Ben Harney, 1872-1938 [biography]
Ben. Harney's Mister Johnson turn me loose : a coon novelty / written, composed and introduced by Ben. Harney. (New York : M. Witmark & Sons, c1896). Sheet Music Collection, The John Hay Library, Brown University Library.
Ben R. Harney has been credited as the musician who did the most to introduce ragtime to audiences throughout the world. Born in Louisville, Kentucky, in 1871, Harney's racial origins have long been debated. Some people, among them Eubie Blake, claimed that he was a black man passing as white. Others maintained that Harney was a white man so thoroughly inspired by the music played by African-American pianists in Louisville saloons that he assumed their style and made it his own. In support of this latter theory, the comments of Fred Stone's in a 1924 New York Times article are often quoted: Ben Harney was "a white man who had a fine negro shouting voice." Given that Harney was educated in a military academy--an environment that would have been segregated in the late 19th-century--Stone's claim may well have been correct.

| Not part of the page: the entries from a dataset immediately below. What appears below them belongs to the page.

(* ===== verification/NetUtils.v ===== *)
(** * Connections and interfaces

    utils/functions.go: [TlsConnectHost], [TlsConnect], [getRequestTlsConfig],
    [ConnectHost], [ListenTls], [PathExists], [HTTPGet], [CloseConn], [Keygen],
    [GetAllInterfaceAddr].

    Dialling, listening, parsing of certificates, the interfaces of the host and the
    commands it runs are inputs. *)

From S2P Require Import Prelude GoStrings.

(** ** [strconv.Atoi] with its error dropped *)

(** [ParseUint] returns at the first byte that is no digit (with 0) and at the first digit
    that leaves 64 bits (with the largest value). *)
Definition maxUint64 : Z := (2 ^ 64 - 1)%Z.
Fixpoint parse_uint (s : string) (n : Z) : Z :=
  match s with
  | "" => n
  | String a s' =>
      match digit_val a with
      | None => 0%Z
      | Some d => if (maxUint64 <? n * 10 + d)%Z then maxUint64 else parse_uint s' (n * 10 + d)
      end
  end.

(** The number [Atoi] returns, whether or not it also returns an error. *)
Definition Atoi_value (s : string) : Z :=
  match s with
  | String "-" s' => Z.max (- parse_uint s' 0) (- 2 ^ 63)
  | String "+" s' => Z.min (parse_uint s' 0) (2 ^ 63 - 1)
  | _ => Z.min (parse_uint s 0) (2 ^ 63 - 1)
  end.

(** [time.Duration(timeout)*time.Millisecond], in nanoseconds. *)
Definition Milliseconds (timeout : Z) : Z := i64 (timeout * 1000000).

(** [fmt.Sprintf("%s:%d", host, port)]. *)
Definition host_port (host : string) (port : Z) : string := host +:+ ":" +:+ Itoa port.

(** ** TLS *)

(** A pool of certificates is the text it was filled from. *)
Record TlsConfig := mkTls {
  RootCAs : bytes;
  ClientCAs : bytes;
  Certificates : list (bytes * bytes);
  ServerName : string;
  InsecureSkipVerify : bool;
  RequireAndVerifyClientCert : bool
}.

Section tls.
(** [tls.X509KeyPair], its error; [AppendCertsFromPEM], whether a certificate was found. *)
Context (X509KeyPair : bytes → bytes → option string) (AppendCertsFromPEM : bytes → bool).

Definition cert_pool (certBytes : bytes) : bytes := if AppendCertsFromPEM certBytes then certBytes else [].

Definition getRequestTlsConfig (certBytes keyBytes : bytes) : option TlsConfig * option string :=
  match X509KeyPair certBytes keyBytes with
  | Some err => (None, Some err)
  | None =>
      let err := if negb (AppendCertsFromPEM certBytes) then Some "failed to parse root certificate" else None in
      (Some (mkTls (cert_pool certBytes) [] [(certBytes, keyBytes)] "proxy" false false), err)
  end.

(** [net.DialTimeout("tcp", address, timeout)]. *)
Context {C : Type} (DialTimeout : string → Z → string + C).

Definition ConnectHost (hostAndPort : string) (timeout : Z) : string + C :=
  DialTimeout hostAndPort (Milliseconds timeout).

(** The connection under the client of [tls.Client], and its configuration. *)
Definition TlsConnect (host : string) (port timeout : Z) (certBytes keyBytes : bytes)
    : string + C * option TlsConfig :=
  match getRequestTlsConfig certBytes keyBytes with
  | (_, Some err) => inl err
  | (conf, None) =>
      match DialTimeout (host_port host port) (Milliseconds timeout) with
      | inl err => inl err
      | inr conn => inr (conn, conf)
      end
  end.

(** [h[1]] panics without a colon. *)
Definition TlsConnectHost (host : string) (timeout : Z) (certBytes keyBytes : bytes)
    : outcome (C * option TlsConfig) :=
  match Split host ":"%char with
  | h0 :: h1 :: _ =>
      match TlsConnect h0 (Atoi_value h1) timeout certBytes keyBytes with
      | inl err => Err err
      | inr c => Ok c
      end
  | _ => Panic
  end.

(** [tls.Listen]: its error. The error for a certificate that is not found is replaced by
    that of [Listen]. *)
Definition ListenTls (tls_Listen : string → TlsConfig → option string) (ip : string) (port : Z)
    (certBytes keyBytes : bytes) : string + TlsConfig :=
  match X509KeyPair certBytes keyBytes with
  | Some err => inl err
  | None =>
      let config := mkTls [] (cert_pool certBytes) [(certBytes, keyBytes)] "proxy" false true in
      match tls_Listen (host_port ip port) config with
      | Some err => inl err
      | None => inr config
      end
  end.

End tls.

(** ** Files, requests, connections *)

(** What [os.Stat] says. *)
Inductive stat_result := StatOk | StatNotExist | StatError (err : string).

Definition PathExists (stat : string → stat_result) (path : string) : bool :=
  match stat path with StatNotExist => false | _ => true end.

(** What [client.Get] returns: a response, with or without a body, and an error. *)
Inductive http_effect := GetRequest (URL : string) (timeout : Z) | CloseBody | CloseIdleConnections.

Definition HTTPGet (Get : string → Z → option bool * option string) (URL : string) (timeout : Z)
    : option string * list http_effect :=
  let '(resp, err) := Get URL (Milliseconds timeout) in
  let body := match resp with Some true => [CloseBody] | _ => [] end in
  (err, GetRequest URL (Milliseconds timeout) :: body ++ [CloseIdleConnections]).

(** [conn] is nil, or points to an interface that may be nil. *)
Inductive close_effect {C : Type} := SetDeadline (c : C) (after_ms : Z) | CloseConnection (c : C).
Arguments close_effect : clear implicits.

Definition CloseConn {C} (conn : option (option C)) : list (close_effect C) :=
  match conn with
  | Some (Some c) => [SetDeadline c 1; CloseConnection c]
  | _ => []
  end.

(** The commands run and the error; [CombinedOutput] gives the output and the error. *)
Definition genrsa : string := "openssl genrsa -out proxy.key 2048".
Definition dq : string := String (ascii_of_nat 34) "".
Definition req_x509 : string :=
  "openssl req -new -key proxy.key -x509 -days 3650 -out proxy.crt -subj /C=CN/ST=BJ/O=" +:+ dq +:+
  "Localhost Ltd" +:+ dq +:+ "/CN=proxy".

Definition Keygen (sh : string → string * option string) : list string * list string * option string :=
  match sh genrsa with
  | (_, Some err) => ([genrsa], [], Some err)
  | (out, None) =>
      match sh req_x509 with
      | (_, Some err) => ([genrsa; req_x509], [out], Some err)
      | (out', None) => ([genrsa; req_x509], [out; out'], None)
      end
  end.

(** ** The addresses of the host *)

(** A [net.IP] is a slice of bytes; nil is the empty one. *)
Inductive Addr := IPNet (ip : bytes) | IPAddr (ip : bytes) | OtherAddr.
Record Interface := mkInterface { flag_up : bool; Addrs : string + list Addr }.

Definition v4InV6Prefix : bytes := replicate 10 (byte_of 0) ++ [byte_of 255; byte_of 255].

(** [ip.To4]. *)
Definition To4 (ip : bytes) : option bytes :=
  if decide (length ip = 4) then Some ip
  else if decide (length ip = 16 ∧ take 12 ip = v4InV6Prefix) then Some (drop 12 ip)
  else None.

(** The switch on the type of the address. *)
Definition addr_ip (a : Addr) : bytes :=
  match a with IPNet ip => ip | IPAddr ip => ip | OtherAddr => [] end.

Definition iface_addrs (iface : Interface) : list bytes :=
  if negb (flag_up iface) then []
  else match Addrs iface with
       | inl _ => []
       | inr addrs => omap (λ a, To4 (addr_ip a)) addrs
       end.

Definition GetAllInterfaceAddr (Interfaces : string + list Interface) : string + list bytes :=
  match Interfaces with
  | inl err => inl err
  | inr ifaces =>
      match ifaces ≫= iface_addrs with
      | [] => inl "no address Found, net.InterfaceAddrs: []"
      | addresses => inr addresses
      end
  end.

(** [IP.String] of an address of four bytes. *)
Definition IPv4_String (ip : bytes) : string := Join (Itoa ∘ byte_val <$> ip) ".".

(** ** Lemmas *)

Lemma digit_val_range a d : digit_val a = Some d → (0 <= d < 10)%Z.
Proof.
  unfold digit_val. destruct (N.leb_spec 48 (N_of_ascii a)), (N.leb_spec (N_of_ascii a) 57); simpl; try done.
  intros [= <-]. lia.
Qed.

Lemma parse_digits_ge s acc z : (0 <= acc)%Z → parse_digits s acc = Some z → (acc <= z)%Z.
Proof.
  revert acc. induction s as [|a s IH]; intros acc Ha; simpl; [by intros [= ->]|].
  destruct (digit_val a) as [d|] eqn:Ed; simpl; [|done]. apply digit_val_range in Ed.
  intros E. apply IH in E; lia.
Qed.

Lemma parse_uint_digits s acc z :
  (0 <= acc)%Z → (z <= maxUint64)%Z → parse_digits s acc = Some z → parse_uint s acc = z.
Proof.
  revert acc. induction s as [|a s IH]; intros acc Ha Hz; simpl; [by intros [= ->]|].
  destruct (digit_val a) as [d|] eqn:Ed; simpl; [|done]. apply digit_val_range in Ed.
  intros E. assert (acc * 10 + d <= z)%Z by (apply (parse_digits_ge s); [lia|done]).
  rewrite (proj2 (Z.ltb_ge _ _)) by lia. apply IH; [lia|done|done].
Qed.

Lemma parse_uint_range s n : (0 <= n <= maxUint64)%Z → (0 <= parse_uint s n <= maxUint64)%Z.
Proof.
  revert n. induction s as [|a s IH]; intros n Hn; simpl; [done|].
  destruct (digit_val a) as [d|] eqn:Ed; [|unfold maxUint64; lia]. apply digit_val_range in Ed.
  destruct (Z.ltb_spec maxUint64 (n * 10 + d)); [unfold maxUint64; lia|]. apply IH. lia.
Qed.

(** Whatever the text, the number is of 64 bits. *)
Lemma Atoi_value_range s : in_i64 (Atoi_value s).
Proof.
  assert (∀ t, (0 <= parse_uint t 0)%Z) as Hp.
  { intros t. destruct (parse_uint_range t 0); [unfold maxUint64; lia|done]. }
  assert (∀ t, in_i64 (Z.min (parse_uint t 0) (2 ^ 63 - 1))) as Hmin.
  { intros t. specialize (Hp t). unfold in_i64. lia. }
  assert (∀ t, in_i64 (Z.max (- parse_uint t 0) (- 2 ^ 63))) as Hmax.
  { intros t. specialize (Hp t). unfold in_i64. lia. }
  destruct s as [|[[][][][][][][][]] s]; apply Hmin || apply Hmax.
Qed.

Lemma print_nat_uint z : (0 <= z <= maxUint64)%Z → parse_uint (print_nat z) 0 = z.
Proof.
  intros Hz. destruct (print_nat_spec z) as [Hp Hne]; [lia|]. unfold parse_nat in Hp.
  rewrite decide_False in Hp by done. apply parse_uint_digits; [done|lia|done].
Qed.

(** A printed number is read back. *)
Lemma Atoi_Itoa z : in_i64 z → Atoi_value (Itoa z) = z.
Proof.
  unfold in_i64. intros Hz. unfold Itoa. destruct (Z.ltb_spec z 0).
  - cbn [String.append Atoi_value]. change ("-" +:+ print_nat (- z)) with (String "-" (print_nat (- z))).
    cbn [Atoi_value]. rewrite print_nat_uint by (unfold maxUint64; lia). lia.
  - destruct (print_nat z) as [|c s] eqn:E; [by destruct (print_nat_spec z)|].
    assert (∃ d, (0 <= d < 10)%Z ∧ c = digit_char d) as (d & Hd & Hc).
    { apply (print_nat_elems z); [lia|]. rewrite E. constructor. }
    assert (digit_val c = Some d) as Hv by (rewrite Hc; by apply digit_val_char).
    assert (Atoi_value (String c s) = Z.min (parse_uint (String c s) 0) (2 ^ 63 - 1)) as ->.
    { destruct c as [[][][][][][][][]]; done. }
    rewrite <-E, print_nat_uint by (unfold maxUint64; lia). lia.
Qed.

(** ** Properties *)

(** A client dials the address it was given, when that is a name or an IPv4 address and a
    port; an address without a colon makes it panic. *)
Lemma TlsConnectHost_dials X509KeyPair AppendCerts {C} (Dial : string → Z → string + C) host port timeout cert key :
  (":"%char ∉ str_elems host → in_i64 port →
   TlsConnectHost X509KeyPair AppendCerts Dial (host_port host port) timeout cert key =
     match TlsConnect X509KeyPair AppendCerts Dial host port timeout cert key with
     | inl err => Err err
     | inr c => Ok c
     end) ∧
  (":"%char ∉ str_elems host → TlsConnectHost X509KeyPair AppendCerts Dial host timeout cert key = Panic).
Proof.
  split; intros Hh; unfold TlsConnectHost.
  - intros Hp. unfold host_port. change (":" +:+ Itoa port) with (String ":" (Itoa port)).
    rewrite Split_app_sep, Split_single by (done || by apply Itoa_no_digit). by rewrite Atoi_Itoa.
  - by rewrite Split_single.
Qed.

(** Both ends of a TLS connection verify the other against the one certificate they have: a
    client that connects has it as its root and never skips the check, a listener requires
    a client certificate. A certificate that cannot be read stops the client before it
    dials; the listener still starts, with no certificate a client could present. *)
Theorem tls_verified X509KeyPair AppendCerts {C} (Dial : string → Z → string + C) tls_Listen host port timeout cert key :
  (∀ conn conf, TlsConnect X509KeyPair AppendCerts Dial host port timeout cert key = inr (conn, conf) →
     Dial (host_port host port) (Milliseconds timeout) = inr conn ∧ AppendCerts cert = true ∧
     ∃ c, conf = Some c ∧ RootCAs c = cert ∧ InsecureSkipVerify c = false ∧ Certificates c = [(cert, key)]) ∧
  (∀ conf, ListenTls X509KeyPair AppendCerts tls_Listen host port cert key = inr conf →
     tls_Listen (host_port host port) conf = None ∧ RequireAndVerifyClientCert conf = true ∧
     ClientCAs conf = if AppendCerts cert then cert else []).
Proof.
  split.
  - intros conn conf. unfold TlsConnect, getRequestTlsConfig.
    destruct (X509KeyPair cert key); [done|]. destruct (AppendCerts cert) eqn:Ea; [|done].
    cbn [negb]. destruct (Dial _ _) as [|c]; [done|]. intros [= <- <-]. split; [done|]. split; [done|].
    eexists. unfold cert_pool. rewrite Ea. done.
  - intros conf. unfold ListenTls. destruct (X509KeyPair cert key); [done|].
    destruct (tls_Listen _ _) eqn:El; [done|]. by intros [= <-].
Qed.

(** The second command of [Keygen] is run only after the first, and no error is lost. *)
Lemma Keygen_spec sh cmds outs err :
  Keygen sh = (cmds, outs, err) →
  cmds `prefix_of` [genrsa; req_x509] ∧
  (err = None ↔ (sh genrsa).2 = None ∧ (sh req_x509).2 = None) ∧
  (err = None → outs = [(sh genrsa).1; (sh req_x509).1]).
Proof.
  unfold Keygen. destruct (sh genrsa) as [o [e|]], (sh req_x509) as [o' [e'|]]; intros [= <- <- <-]; simpl;
    (split; [by eexists|]); naive_solver.
Qed.

(** An address is that of an interface. *)
Definition has_addr (ifaces : list Interface) (ip : bytes) : Prop :=
  ∃ iface addrs a, iface ∈ ifaces ∧ flag_up iface = true ∧ Addrs iface = inr addrs ∧ a ∈ addrs ∧ To4 (addr_ip a) = Some ip.

Lemma iface_addrs_spec ifaces ip : ip ∈ ifaces ≫= iface_addrs ↔ has_addr ifaces ip.
Proof.
  rewrite list_elem_of_bind. unfold has_addr, iface_addrs. split.
  - intros (iface & Hin & Hi). destruct (flag_up iface) eqn:Eu; simpl in Hin; [|by apply not_elem_of_nil in Hin].
    destruct (Addrs iface) as [|addrs] eqn:Ea; [by apply not_elem_of_nil in Hin|].
    apply list_elem_of_omap in Hin as (a & Ha & E). by exists iface, addrs, a.
  - intros (iface & addrs & a & Hi & Eu & Ea & Ha & E). exists iface. split; [|done].
    rewrite Eu, Ea. simpl. apply list_elem_of_omap. by exists a.
Qed.

(** The addresses are exactly the IPv4 addresses of the interfaces that are up, loopback
    included, each of four bytes; there is an error exactly when the interfaces cannot be
    listed or have none. *)
Theorem GetAllInterfaceAddr_spec ifaces :
  match GetAllInterfaceAddr (inr ifaces) with
  | inr addresses => addresses ≠ [] ∧ ∀ ip, ip ∈ addresses ↔ has_addr ifaces ip
  | inl _ => ∀ ip, ¬ has_addr ifaces ip
  end ∧ (∀ ip, has_addr ifaces ip → length ip = 4).
Proof.
  split.
  - cbn [GetAllInterfaceAddr]. destruct (ifaces ≫= iface_addrs) as [|x l] eqn:E.
    + intros ip. rewrite <-iface_addrs_spec, E. apply not_elem_of_nil.
    + split; [done|]. intros ip. by rewrite <-iface_addrs_spec, E.
  - intros ip (iface & addrs & a & _ & _ & _ & _ & E). unfold To4 in E.
    repeat case_decide; simplify_eq; [done|]. rewrite length_drop. lia.
Qed.

(** A request through [HTTPGet] leaves neither its body nor an idle connection open, and
    reports the error of the request. *)
Lemma HTTPGet_closes Get URL timeout err eff :
  HTTPGet Get URL timeout = (err, eff) →
  err = (Get URL (Milliseconds timeout)).2 ∧ last eff = Some CloseIdleConnections ∧
  (CloseBody ∈ eff ↔ (Get URL (Milliseconds timeout)).1 = Some true).
Proof.
  unfold HTTPGet. destruct (Get _ _) as [resp e]. intros [= <- <-]. split; [done|].
  split; [by rewrite app_comm_cons, last_snoc|]. destruct resp as [[]|]; simpl; split; set_solver.
Qed.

Harney took formal piano lessons in his youth, but he abandoned traditional music for the songs that he heard in the saloons of Louisville. In his late teens, he wrote what is now thought to be the first true ragtime song, "You've Been a Good Old Wagon but You've Done Broke Down," which was later published with the assistance of a Louisville businessman.

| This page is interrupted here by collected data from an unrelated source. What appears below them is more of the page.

(** The converter checks each child while it ranges over them, so which of several
    invalid properties the message names depends on the iteration order. *)
Definition simpleConverter `{GoRange} (properties : list string) : FormatConverter := λ info,
  ofold (λ ret kv,
      if decide (kv.1 ∈ properties) then Ok (<[kv.1 := value kv.2]> ret)
      else Err (kv.1 +:+ " is not a valid properties for format " +:+ value info))
    ∅ (go_range (children info)).

Definition regexpConverter `{GoRange} : FormatConverter := λ info,
  let! ret := simpleConverter ["pattern"; "time_format"] info in
  if decide (mget ret "pattern" = "") then Err "regex pattern can not be empty" else Ok ret.

(** [Register] overwrites; the registrations are in the order of [init]. *)
Definition Register (format : string) (converter : FormatConverter)
    (converters : gmap string FormatConverter) : gmap string FormatConverter :=
  <[format := converter]> converters.

Definition converters `{GoRange} : gmap string FormatConverter :=
  Register "regexp" regexpConverter $
  Register "nginx" (simpleConverter []) $
  Register "apache_error" (simpleConverter []) $
  Register "apache2" (simpleConverter []) $
  Register "regexp" (simpleConverter ["time_key"; "time_format"]) $
  Register "json" (simpleConverter ["time_key"; "time_format"]) $
  Register "csv" (simpleConverter ["time_key"; "time_format"; "keys"]) $
  Register "nonex" (simpleConverter []) ∅.

Definition Convert `{GoRange} (info : LogInfoNode) : outcome (gmap string string) :=
  match converters !! value info with
  | None => Err ("unsupported log format: " +:+ value info)
  | Some converter => converter info
  end.

(** ** Tags, topics and mounts *)

Definition comma : ascii := ","%char.

Definition parse_kv (tagMap : gmap string string) (kv : string) : outcome (gmap string string) :=
  match Split kv equals with
  | [a0; a1] =>
      let key := TrimSpace a0 in
      let val := TrimSpace a1 in
      if decide (key = "" ∨ val = "") then Err (kv +:+ " is not a valid k=v format")
      else Ok (<[key := val]> tagMap)
  | _ => Err (kv +:+ " is not a valid k=v format")
  end.

Definition parseTags (tags : string) : outcome (gmap string string) :=
  if decide (tags = "") then Ok ∅ else ofold parse_kv ∅ (Split tags comma).

Definition ReadFile (env : PilotEnv) (path : string) (separator : ascii) : outcome (list string) :=
  match fs_read env path with
  | inl data => Ok (Split data separator)
  | inr err => Err err
  end.

Definition tryCheckKafkaTopic `{Piloter} (env : PilotEnv) (topic : string) : outcome unit :=
  if negb (bool_decide (Getenv env "LOGGING_OUTPUT" = "kafka")) then Ok ()
  else
    let topicPath := PathJoin [GetBaseConf; "config"; "kafka_topics"] in
    match fs_stat env topicPath with
    | StatNotExist => Ok ()
    | _ =>
        let! topics := ReadFile env topicPath comma in
        if decide (topic ∈ topics) then Ok ()
        else Err ("invalid topic: " +:+ topic +:+ ", supported topics: [" +:+
                  Join topics " " +:+ "]")
    end.

(** The loop of [hostDirOf]; each round goes to the parent directory, so the length of
    the path bounds the rounds (see [hostDirOf_nearest] for its sufficiency). *)
Fixpoint hostDirOf_loop (fuel : nat) (confPath path : string)
    (mounts : gmap string MountPoint) : outcome string :=
  match fuel with
  | O => Panic
  | S fuel' =>
      match mounts !! path with
      | Some point =>
          if decide (confPath = path) then Ok (Source point)
          else match Rel path confPath with
               | Some relPath => Ok (Source point +:+ "/" +:+ relPath)
               | None => Panic
               end
      | None =>
          let path' := Dir path in
          if decide (path' = "/" ∨ path' = ".") then Ok ""
          else hostDirOf_loop fuel' confPath path' mounts
      end
  end.

Definition hostDirOf (path : string) (mounts : gmap string MountPoint) : outcome string :=
  hostDirOf_loop (S (String.length path)) path path mounts.

(** ** One log configuration *)

(** The default index or topic: the tag, else the target, else the name of the log. *)
Definition default_tag (key target name : string) (tagMap : gmap string string)
    : gmap string string :=
  match tagMap !! key with
  | Some _ => tagMap
  | None => <[key := if decide (target = "") then name else target]> tagMap
  end.

Definition map_err {A} (f : string → string) (m : outcome A) : outcome A :=
  match m with Err e => Err (f e) | _ => m end.

Definition parseLogConfig `{GoRange, Piloter} (env : PilotEnv) (name : string)
    (info : LogInfoNode) (jsonLogPath : string) (mounts : gmap string MountPoint)
    : outcome LogConfig :=
  let path := TrimSpace (value info) in
  if decide (path = "") then Err ("path for " +:+ name +:+ " is empty") else
  let! tagMap0 := map_err (λ e, "parse tags for " +:+ name +:+ " error: " +:+ e)
                    (parseTags (get info "tags")) in
  let target := get info "target" in
  let tagMap := default_tag "topic" target name (default_tag "index" target name tagMap0) in
  let! _ := tryCheckKafkaTopic env (mget tagMap "topic") in
  let format :=
    match children info !! "format" with
    | None => newLogInfoNode "nonex"
    | Some f => if decide (value f = "none") then newLogInfoNode "nonex" else f
    end in
  let! formatConfig0 := map_err (λ e, "in log " +:+ name +:+ ": format error: " +:+ e)
                          (Convert format) in
  let is_regexp := bool_decide (value format = "regexp") in
  let format_value :=
    if is_regexp then "/" +:+ mget formatConfig0 "pattern" +:+ "/" else value format in
  let formatConfig := if is_regexp then delete "pattern" formatConfig0 else formatConfig0 in
  if decide (path = "stdout") then
    let logFile := Base jsonLogPath in
    let logFile := if decide (Name = PILOT_FILEBEAT) then logFile +:+ "*" else logFile in
    Ok {| ConfName := name; HostDir := PathJoin [baseDir env; Dir jsonLogPath];
          ContainerDir := ""; Format := format_value;
          FormatConfig := {["time_format" := "%Y-%m-%dT%H:%M:%S.%NZ"]};
          File := logFile; Tags := tagMap; Target := target; EstimateTime := false;
          Stdout := true; CustomFields := ∅; CustomConfigs := ∅ |}
  else if negb (IsAbs path) then Err (path +:+ " must be absolute path, for " +:+ name)
  else
    let containerDir := Dir path in
    let file := Base path in
    if decide (file = "")
    then Err (path +:+ " must be a file path, not directory, for " +:+ name) else
    let! hostDir := hostDirOf containerDir mounts in
    if decide (hostDir = "")
    then Err ("in log " +:+ name +:+ ": " +:+ path +:+ " is not mount on host") else
    let estimate := bool_decide (mget formatConfig "time_key" = "") in
    Ok {| ConfName := name; HostDir := PathJoin [baseDir env; hostDir];
          ContainerDir := containerDir; Format := format_value;
          FormatConfig := if estimate then <["time_key" := "time"]> formatConfig
                          else formatConfig;
          File := file; Tags := tagMap; Target := target; EstimateTime := estimate;
          Stdout := false; CustomFields := ∅; CustomConfigs := ∅ |}.

(** ** Custom configuration and the whole list *)

Definition custom_config_step (name : string)
    (acc : gmap string string * gmap string string) (kv : string * string)
    : gmap string string * gmap string string :=
  let '(fields, configs) := acc in
  let '(k, v) := kv in
  if HasPrefix k name then
    let key := TrimPrefix k (name +:+ ".") in
    if HasPrefix key "fields" then (<[TrimPrefix key "fields." := v]> fields, configs)
    else (fields, <[key := v]> configs)
  else acc.

Definition CustomConfig `{GoRange} (env : PilotEnv) (name : string)
    (customConfigs : gmap string string) (logConfig : LogConfig) : LogConfig :=
  if decide (PilotType env = PILOT_FILEBEAT) then
    let '(fields, configs) :=
      foldl (custom_config_step name) (∅, ∅) (go_range customConfigs) in
    {| ConfName := ConfName logConfig; HostDir := HostDir logConfig;
       ContainerDir := ContainerDir logConfig; Format := Format logConfig;
       FormatConfig := FormatConfig logConfig; File := File logConfig;
       Tags := Tags logConfig; Target := Target logConfig;
       EstimateTime := EstimateTime logConfig; Stdout := Stdout logConfig;
       CustomFields := fields; CustomConfigs := configs |}
  else logConfig.

Definition mounts_map (mounts : list MountPoint) : gmap string MountPoint :=
  foldl (λ m p, <[Destination p := p]> m) ∅ mounts.

Definition getLogConfigs `{GoRange, Piloter} (env : PilotEnv) (jsonLogPath : string)
    (mounts : list MountPoint) (labels : gmap string string) : outcome (list LogConfig) :=
  let! (customConfigs, root) := build_root (logPrefix env) labels in
  ofold (λ ret kv,
      let! logConfig := parseLogConfig env kv.1 kv.2 jsonLogPath (mounts_map mounts) in
      Ok (ret ++ [CustomConfig env kv.1 customConfigs logConfig]))
    [] (go_range (children root)).

(** ** Mounts: the nearest mounted ancestor *)

(** [pre] is the nearest ancestor of [pre ++ suf] with a mount point. The root
    directory counts only for itself. *)
Definition nearest_mount (mounts : gmap string MountPoint) (pre suf : list string)
    (point : MountPoint) : Prop :=
  mounts !! abs_path pre = Some point ∧ (pre ≠ [] ∨ suf = []) ∧
  ∀ l1 l2, suf = l1 ++ l2 → l1 ≠ [] → mounts !! abs_path (pre ++ l1) = None.

Definition host_of (point : MountPoint) (suf : list string) : string :=
  if decide (suf = []) then Source point else Source point +:+ "/" +:+ Join suf "/".

Lemma abs_path_not_root cs : cs ≠ [] → Forall comp_ok cs → abs_path cs ≠ "/" ∧ abs_path cs ≠ ".".
Proof.
  intros Hne Hf. split.
  - intros E. by apply (abs_path_inj cs []) in E.
  - unfold abs_path. by destruct (Join cs "/").
Qed.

Harney took his talent to New York City where he quickly became a mainstay on the vaudeville stage in the late 1890s, playing ragtime, as Stone later would note, in New York's "first-class theatres." Harney's hit rags include "Mr. Johnson Turn Me Loose" and "The Cakewalk in the Sky." His Ragtime Instructor (1897) was the first of many method books aimed at an audience of amateurs who wished to learn the ragtime style that his New York stage success helped to validate.
Harney later played a world tour, leaving the stage in the early 1920s, when health issues made it impossible for him to continue his career. He retired to Philadelphia, where he died in poverty in 1938.